Les grands médias américains prétendent toujours qu'ils sont les gardiens du « journalisme sérieux », mais cette prétention continue de s'éroder à mesure que la presse institutionnelle se détourne de son devoir de contester la propagande émanant de diverses parties du gouvernement américain, comme le décrit Danny Schechter.
Par Danny Schechter
Tout d'abord, la bonne nouvelle : le prix Pulitzer du service public était non seulement le prix le mieux couvert de cette année, mais il récompensait une série de révélations qui ont rendu de nombreux médias nerveux, voire contradictoires, à la suite de la publication des secrets de l'Agence de sécurité nationale divulgués par Edward. Snowden.

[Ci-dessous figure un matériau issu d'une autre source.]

(* ===== verification/RecordIOChunk.v ===== *)
(** * Reading a chunk of records in parts

    RecordIOChunkReader (src/3rdparty/dmlc-core/src/recordio.cc) reads one part of a chunk of
    records in memory, so that several threads can decode it: a part starts at the first
    record head at or after its first byte.  No head is found inside a record, because the
    magic number occurs there only before a flag of two or three; the parts of a chunk are
    therefore its records, each once and in order. *)

From S2P Require Import Prelude RecordIO.
Local Open Scope Z_scope.
(** ** The words of a chunk *)
Abbreviation bytes := (Forall (fun b => 0 ≤ b < 256)).

(** Words where no record starts. *)
Inductive quiet : list Z → Prop :=
  | quiet_nil : quiet []
  | quiet_data b s : length b = 4%nat → le_word b ≠ kMagic → quiet s → quiet (b ++ s)
  | quiet_part l s : length l = 4%nat → le_word l ≠ kMagic → 2 ≤ DecodeFlag (le_word l) → quiet s → quiet (magic ++ l ++ s).

Lemma quiet_words s : quiet s → ∃ k, length s = (4 * k)%nat.
Proof. induction 1 as [|b s Hb _ _ [k Hk]|l s Hl _ _ _ [k Hk]]; [by exists 0%nat|exists (S k)|exists (S (S k))]; rewrite !length_app, ?length_magic; lia. Qed.

Lemma quiet_drop k : ∀ s, quiet s → quiet (drop (4 * k) s).
Proof.
  induction k as [|k IH]; intros s Hs; [done|]. replace (4 * S k)%nat with (4 + 4 * k)%nat by lia. rewrite <- drop_drop. destruct Hs as [|b s Hb Hw Hs|l s Hl Hw Hf Hs].
  - apply (IH []). constructor.
  - rewrite drop_app_length' by done. by apply IH.
  - rewrite drop_app_length' by done. apply IH. by constructor.
Qed.

Lemma quiet_blocks acc s : aligned acc → Forall bytes acc → Forall (fun b => b ≠ magic) acc → quiet s → quiet (mjoin acc ++ s).
Proof.
  intros Ha Hb Hm Hs. induction acc as [|b acc IH]; [done|]. apply Forall_cons in Ha as [? ?], Hb as [? ?], Hm as [? ?]. rewrite blocks_cons, <- (assoc_L (++)). apply quiet_data; [done| |by apply IH].
  intros Hw. by eapply word_is_magic in Hw.
Qed.

(** The last byte of a padded block is zero, the magic number's is not. *)
Lemma quiet_padded t : (length t < 4)%nat → bytes t → quiet (t ++ padding t).
Proof.
  intros Ht Hb. destruct t as [|a t]; [constructor|]. rewrite <- (app_nil_r (_ ++ _)). apply quiet_data; [| |constructor].
  - rewrite length_padded. cbn in *. destruct t as [|b [|c [|]]]; cbn in *; done || lia.
  - apply Forall_cons in Hb as [Ha Hb]. destruct t as [|b [|c [|]]]; cbn in Ht; [| | |lia]; repeat (apply Forall_cons in Hb as [? Hb]); unfold kMagic; cbn; lia.
Qed.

Le prix récompense les reportages du Guardian en Angleterre ainsi que le travail de Bart Gellman dans le Washington Post, même s'ils ne reconnaissent pas directement le travail de Glenn Greenwald et de Laura Poitras, dont les reportages indépendants sont parus dans de nombreux journaux.
Poitras et Greenwald rendent toujours le monde de l'information nerveux parce que a) ils parlent franchement, b) ne sont pas toujours sous le contrôle et la discipline des rédacteurs traditionnels, et 3) ont une relation ouvertement respectueuse et positive avec leur source comme s'il s'agissait d'un crime grave ou délit.
Il est significatif qu’ils aient été récompensés par les prix Polk, mais pas par le jury Pulitzer. Dans certains cercles supérieurs, leur source, Edward Snowden, est toujours considérée comme un traître, voire pire.
Le prix Pulitzer est le grand enchildada dans le monde des médias, a été annoncé lors d'une cérémonie officielle dans la salle Pulitzer de la Columbia Graduate School of Journalism, à Morningside Heights à New York. Les journalistes qui remportent ces prix sont reconnus à vie comme « lauréats du prix Pulitzer », signe qu'ils ont atteint les plus hauts sommets de la profession. C'est un ticket pour des augmentations et plus de reconnaissance.
Un ancien doyen de la même « J School » où j'enseignais en complément m'a dit un jour qu'ils se considéraient comme le « Taj Mahal » du journalisme américain. Je n'ai pas eu le cœur de lui rappeler que le Taj original avait été construit comme un tombeau.
Presque aussi important que les prix décernés aux articles émanant d'un lanceur d'alerte a été celui décerné à un rapport d'enquête sur des mineurs de charbon qui se sont vu refuser des prestations pour maladies pulmonaires noires, un rapport produit par l'une des organisations médiatiques à but non lucratif, le Center for Public Intégrité. Un journaliste du CPI, Chris Hamby, a remporté celui-là.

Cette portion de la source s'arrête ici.